On Tue, Nov 13, 2012 at 12:38 PM, Tom Lane <tgl@sss.pgh.pa.us> wrote:
> Simon Riggs <simon@2ndquadrant.com> writes:
>> The most popular relational database in the world is Microsoft Access,
>> not MySQL. Access appears desirable because it allows a single user to
>> create and use a database (which is very good). But all business
>> databases have a requirement for at least one of: high availability,
>> multi-user access or downstream processing in other parts of the
>> business.
>
> That's a mighty sweeping claim, which you haven't offered adequate
> evidence for. The fact of the matter is that there is *lots* of demand
> for simple single-user databases, and what I'm proposing is at least a
> first step towards getting there.
>
> The main disadvantage of approaching this via the existing single-user
> mode is that you won't have any autovacuum, bgwriter, etc, support.
> But the flip side is that that lack of infrastructure is a positive
> advantage for certain admittedly narrow use-cases, such as disaster
> recovery and pg_upgrade.
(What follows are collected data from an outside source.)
Lemma checkStep_soft st : soft (checkStep st) = true.
Proof.
  induction st as [name kind op cond th el ss Hth Hel Hss] using Step_nested_ind. cbn [checkStep].
  destruct (negb _); [done|]. destruct (String.eqb kind "if" && _); [done|].
  assert (soft (check_opt_condition cond) = true) as Hc by (destruct cond; [apply checkCondition_soft|done]).
  destruct (check_opt_condition cond); [done|].
  apply check_list_soft_Forall in Hth, Hel, Hss.
  destruct (check_list checkStep th); [done|]. by destruct (check_list checkStep el).
Qed.

Lemma ValidateStructure_soft r : soft (ValidateStructure r) = true.
Proof.
  unfold ValidateStructure. do 3 (case_match; [done|]).
  assert (soft (check_opt_condition (ru_conditions r)) = true) as Hc
    by (destruct (ru_conditions r); [apply checkCondition_soft|done]).
  destruct (check_opt_condition (ru_conditions r)); [done|]. destruct (ru_flow r) as [f|]; [|done].
  assert (soft (checkSteps (fl_steps f)) = true) as Hs by (apply check_list_soft, checkStep_soft).
  by destruct (checkSteps (fl_steps f)).
Qed.

Lemma walkBounds_step_soft n st : ∀ depth, soft (walkBounds_step n depth st) = true.
Proof.
  induction st as [name kind op cond th el ss Hth Hel Hss] using Step_nested_ind. intros depth.
  assert (∀ l, Forall (λ st, ∀ depth, soft (walkBounds_step n depth st) = true) l →
     soft (bounds_with (walkBounds_step n (depth + 1)) n (depth + 1) l) = true) as Hd.
  { intros l H. unfold bounds_with. destruct (_ <? _); [done|]. apply check_list_soft_Forall.
    eapply list.Forall_impl; [exact H|]. intros st Hst. apply Hst. }
  cbn [walkBounds_step]. specialize (Hd th Hth) as H1. specialize (Hd el Hel) as H2. specialize (Hd ss Hss) as H3.
  destruct (String.eqb kind "if"); [by destruct (bounds_with _ _ _ th)|]. by destruct (String.eqb kind "seq").
Qed.

Lemma CheckStaticBounds_soft f b : soft (CheckStaticBounds f b) = true.
Proof.
  unfold CheckStaticBounds, walkBounds, bounds_with. destruct (_ <? _); [done|].
  apply check_list_soft. intros st. apply walkBounds_step_soft.
Qed.

Section decide.
Context (clock : Z → Time)
(handler : string → gomap any → gomap any → (gomap any * gomap any) * result (gomap any)).

Lemma RunFlow_charged f :
run_charged (RunFlow clock handler f) (total ssize (fl_steps f)) (levels sheight (fl_steps f)) 0.
Proof. apply runSteps_charged, list.Forall_forall. intros st _. apply runStep_charged. Qed.

Lemma Decide_charged r request b :
0 <= b_nesting b →
charged (rule_size r) (rule_height r) 0 b (Decide clock handler r request b).1.2
  (over_res (Decide clock handler r request b).1.1).
Proof.
intros Hb. unfold Decide, rule_size, rule_height.
set (fsz := match ru_flow r with Some f => _ | None => 0 end).
set (fh := match ru_flow r with Some f => levels _ _ | None => 0 end).
assert (0 <= fsz ∧ 0 <= fh) as [Hf1 Hf2].
{ subst fsz fh. destruct (ru_flow r) as [f|]; [|done]. pose proof (levels_pos sheight (fl_steps f)).
  split; [|lia]. apply total_nonneg, list.Forall_forall. intros x _. pose proof (ssize_pos x). lia. }
pose proof (copt_nonneg csize (ru_conditions r) csize_pos).
pose proof (copt_nonneg cheight (ru_conditions r) cheight_pos).
assert (charged (copt csize (ru_conditions r) + fsz) (Z.max (copt cheight (ru_conditions r)) fh) 0 b b false) as Hnone
  by (eapply charged_weaken; [| |apply charged_none]; lia).
pose proof (ValidateStructure_soft r) as Hv. destruct (ValidateStructure r) as [e|].
{ simpl in *. go_bool. by rewrite H1. }
set (sb := match ru_flow r with Some f => CheckStaticBounds f b | None => None end).
assert (soft sb = true) as Hsb by (subst sb; destruct (ru_flow r); [apply CheckStaticBounds_soft|done]).
destruct sb as [e|]; [simpl in *; go_bool; by rewrite H1|].
set (cres := match ru_conditions r with None => _ | Some c => _ end).
assert (charged (copt csize (ru_conditions r)) (copt cheight (ru_conditions r)) 0 b cres.2 (over_res cres.1)) as Hc.
{ subst cres. destruct (ru_conditions r); [by apply EvalCondition_charged|apply charged_none]. }
destruct cres as [[[]|e] b1]; cbn [fst snd over_res] in *;
  try (eapply charged_weaken; [| |exact Hc]; lia).
assert (0 <= b_nesting b1) as Hb1 by (destruct Hc as [_ _ ? _ _]; lia).
destruct (ru_flow r) as [f|]; cbn [fst snd over_res] in *; [|eapply charged_weaken; [| |exact Hc]; lia].
pose proof (RunFlow_charged f (mkFState [] request b1 []) Hb1) as Hrun.
destruct (RunFlow clock handler f _) as [[e|] s]; cbn [fst snd over_res over_err fs_budget] in *;
  by eapply charged_seq.
Qed.
End decide.
Lemma closed_app s1 t1 s2 t2 : closed s1 t1 → closed s2 t2 → closed (s1 +:+ s2) (t1 ++ t2).
Proof. unfold closed. intros H1 H2. by rewrite run_app, H1; simpl; rewrite H2. Qed.

Lemma closed_then s1 t1 s2 t2 : closed s1 t1 → renders s2 t2 → renders (s1 +:+ s2) (t1 ++ t2).
Proof.
  intros H1 (m & out & o & H2 & Hf & ->). exists m, (t1 ++ out), o.
  rewrite run_app, H1; simpl; rewrite H2; simpl. by rewrite app_assoc.
Qed.

Lemma renders_closed s1 t1 s2 t2 :
  renders s1 t1 → starts_delim s2 = true → s2 ≠ "" → closed s2 t2 → closed (s1 +:+ s2) (t1 ++ t2).
Proof.
  intros (m & out & o & H1 & Hf & ->) Hd Hne H2. unfold closed in *. rewrite run_app, H1. simpl.
  rewrite (run_after m o s2 MNormal t2) by done. simpl. by rewrite app_assoc.
Qed.

Lemma renders_app s1 t1 s2 t2 :
  renders s1 t1 → starts_delim s2 = true → renders s2 t2 → renders (s1 +:+ s2) (t1 ++ t2).
Proof.
  intros (m & out & o & H1 & Hf & ->) Hd (m2 & out2 & o2 & H2 & Hf2 & ->).
  destruct (decide (s2 = "")) as [->|Hne].
  - simplify_eq/=. rewrite str_app_nil. exists m, out, o. by rewrite app_nil_r.
  - exists m2, ((out ++ o) ++ out2), o2. rewrite run_app, H1. simpl.
    rewrite (run_after m o s2 m2 out2) by done. simpl. by rewrite !app_assoc.
Qed.

(** ** Identifiers *)

Lemma run_double s : ∀ acc, run (MIdent acc) (double_ticks s) = Some (MIdent (acc +:+ s), []).
Proof.
  induction s as [|c s IH]; intros acc; simpl; [by rewrite str_app_nil|].
  destruct (Ascii.eqb_spec c tick) as [->|Hc].
  - simpl. rewrite IH. simpl. unfold snoc. by rewrite <- str_app_assoc.
  - simpl. rewrite (proj2 (Ascii.eqb_neq c tick) Hc). simpl. rewrite IH. simpl. unfold snoc. by rewrite <- str_app_assoc.
Qed.

(** Whatever the text of an identifier, its quoted form is read as one
    identifier, with that text. *)
Lemma quoteIdent_renders s : renders (quoteIdent s) [TIdent s].
Proof.
  exists (MTick s), [], [TIdent s]. split_and!; [|done..]. unfold quoteIdent. simpl.
  rewrite run_app, run_double. done.
Qed.

(** ** Fragments

    A fragment of the statement is described by the identifiers it names, in
    order, and its number of placeholders; all its words are keywords. *)

Definition described (ids : list string) (n : nat) (ts : list token) : Prop :=
  idents ts = ids ∧ holes ts = n ∧ Forall (λ w, w ∈ keywords) (words ts).
Definition frag (reads : string → list token → Prop) (s : string) (ids : list string) (n : nat) : Prop :=
  ∃ ts, reads s ts ∧ described ids n ts.

Lemma described_app ids1 n1 t1 ids2 n2 t2 :
  described ids1 n1 t1 → described ids2 n2 t2 → described (ids1 ++ ids2) (n1 + n2)%nat (t1 ++ t2).
Proof.
  intros (<- & <- & H1) (<- & <- & H2). unfold described, idents, holes, words in *.
  rewrite !omap_app, List.filter_app, length_app, Forall_app. done.
Qed.

(** Fixed text between the variable parts, with its number of placeholders. *)
Definition is_glue (g : string) (n : nat) : bool :=
  match lex g with
  | Some ts => bool_decide (idents ts = []) && (holes ts =? n)%nat && forallb (λ w, mem_key w keywords) (words ts)
  | None => false
  end.
Definition ends_open (g : string) : bool :=
  match run MNormal g with Some (MNormal, _) => true | _ => false end.

Lemma is_glue_frag g n : is_glue g n = true → frag renders g [] n.
Proof.
  unfold is_glue. destruct (lex g) as [ts|] eqn:E; [|done]. intros. go_bool.
  exists ts. split; [by apply lex_renders|]. split_and!; [done|by apply Nat.eqb_eq|].
  apply list.Forall_forall. intros w Hw. rewrite forallb_forall in H0.
  apply list_elem_of_In, H0 in Hw. unfold mem_key in Hw. apply existsb_exists in Hw as (x & Hx & ->%String.eqb_eq).
  by apply list_elem_of_In.
Qed.

Lemma glue_closed g n : is_glue g n = true → ends_open g = true → frag closed g [] n.
Proof.
  intros (ts & Hr & Hd)%is_glue_frag Ho. exists ts. split; [|done]. unfold ends_open, closed in *.
  destruct Hr as (m & out & o & Hr & Hf & ->). rewrite Hr in *. destruct m; simplify_eq/=. by rewrite app_nil_r.
Qed.

Lemma frag_left g n s ids k :
  is_glue g n = true → ends_open g = true → frag renders s ids k → frag renders (g +:+ s) ids (n + k).
Proof.
  intros Hg Ho (ts & Hr & Hd). destruct (glue_closed _ _ Hg Ho) as (tg & Hc & Hdg).
  exists (tg ++ ts). split; [by apply closed_then|]. by apply (described_app [] n tg).
Qed.

Lemma frag_app s1 ids1 n1 s2 ids2 n2 :
  frag renders s1 ids1 n1 → starts_delim s2 = true → frag renders s2 ids2 n2 →
  frag renders (s1 +:+ s2) (ids1 ++ ids2) (n1 + n2).
Proof.
  intros (t1 & H1 & D1) Hs (t2 & H2 & D2). exists (t1 ++ t2).
  split; [by apply renders_app|by apply described_app].
Qed.

Lemma frag_right s ids k g n :
  frag renders s ids k → starts_delim g = true → is_glue g n = true → frag renders (s +:+ g) ids (k + n).
Proof. intros Hf Hs Hg%is_glue_frag. rewrite <- (app_nil_r ids). by apply frag_app. Qed.

Lemma frag_ident s : frag renders (quoteIdent s) [s] 0.
Proof. exists [TIdent s]. split; [apply quoteIdent_renders|done]. Qed.

Lemma frag_join sep l xs :
  is_glue sep 0 = true → ends_open sep = true → starts_delim sep = true → sep ≠ "" →
  Forall2 (λ s x, frag renders s x.1 x.2) l xs →
  frag renders (join_with sep l) (flat_map fst xs) (sum_list_with snd xs).
Proof.
  intros Hg Ho Hd Hne. induction 1 as [|s [ids n] l xs H1 H2 IH]; [by exists []; split; [exists MNormal, [], []|]|].
  destruct l as [|s' l].
  - inversion H2; subst. simpl. by rewrite app_nil_r, Nat.add_0_r.
  - cbn [flat_map sum_list_with fst snd] in *. cbn [join_with].
    apply frag_app; [done| |by apply (frag_left sep 0)]. by destruct sep.
Qed.

(** Split a text at its fixed parts. *)
Ltac glue := vm_compute; reflexivity.

Lemma colExpr_frag col val : frag renders (colExpr col val) [col] 0.
Proof.
  unfold colExpr. pose proof (frag_ident col) as H.
  repeat case_match; try exact H; by apply (frag_left "BINARY " 0).
Qed.

Lemma holes_list (l : list any) :
  frag renders (join_with ", " (map (λ _, "?") l)) [] (length l).
Proof.
  pose proof (frag_join ", " (map (λ _, "?") l) (map (λ _, ([], 1%nat)) l)) as H.
  assert (flat_map fst (map (λ _ : any, (@nil string, 1%nat)) l) = []) as E1
    by (clear; by induction l).
  assert (sum_list_with snd (map (λ _ : any, (@nil string, 1%nat)) l) = length l) as E2
    by (clear; induction l; simpl; lia).
  rewrite E1, E2 in H. apply H; [glue..|done|]. clear. induction l; constructor; [by apply is_glue_frag|done].
Qed.

Lemma renderCondition_frag col op val s args :
  renderCondition col op val = inl (s, args) → frag renders s [col] (length args).
Proof.
  unfold renderCondition. pose proof (colExpr_frag col val) as Hq. destruct (sqlOp op) as [kw|] eqn:Eo; [|done].
  assert (op = "is null" ∧ kw = "IS NULL" ∨ op = "is not null" ∧ kw = "IS NOT NULL" ∨
          (is_glue (" " +:+ kw +:+ " ?") 1 = true ∧ is_glue (" " +:+ kw +:+ " ? AND ?") 2 = true ∧
           is_glue (" " +:+ kw +:+ " (") 0 = true ∧ ends_open (" " +:+ kw +:+ " (") = true ∧
           op ≠ "is null" ∧ op ≠ "is not null")) as Hkw.
  { apply mget_elem in Eo. rewrite !elem_of_cons in Eo.
    repeat (destruct Eo as [Eo|Eo]; [simplify_eq; auto; right; right; split_and!; vm_compute; done|]).
    inversion Eo. }
  destruct Hkw as [[-> ->]|[[-> ->]|(G1 & G2 & G3 & G4 & N1 & N2)]].
  1,2: intros [= <- <-]; by apply (frag_right _ [col] 0 _ 0).
  apply String.eqb_neq in N1, N2. rewrite N1, N2. cbn [orb]. intros H.
  repeat case_match; simplify_eq; try by apply (frag_right _ [col] 0).
  set (js := join_with _ _).
  replace (" " +:+ kw +:+ " (" +:+ js +:+ ")") with ((" " +:+ kw +:+ " (") +:+ (js +:+ ")"))
    by (by rewrite !str_app_assoc).
  rewrite <- (app_nil_r [col]). change (length (a :: l0)) with (0 + (0 + length (a :: l0)))%nat.
  apply frag_app; [done|done|]. apply frag_left; [done..|].
  rewrite <- (Nat.add_0_r (length _)). apply frag_right; [apply holes_list|done..].
Qed.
So while I agree that this isn't the only
> form of single-user mode that we'd like to support, I think it is *a*
> form we'd like to support, and I don't see why you appear to be against
> having it at all.
>
> A more reasonable objection would be that we need to make sure that this
> isn't foreclosing the option of having a multi-process environment with
> a single user connection. I don't see that it is, but it might be wise
> to sketch exactly how that case would work before accepting this.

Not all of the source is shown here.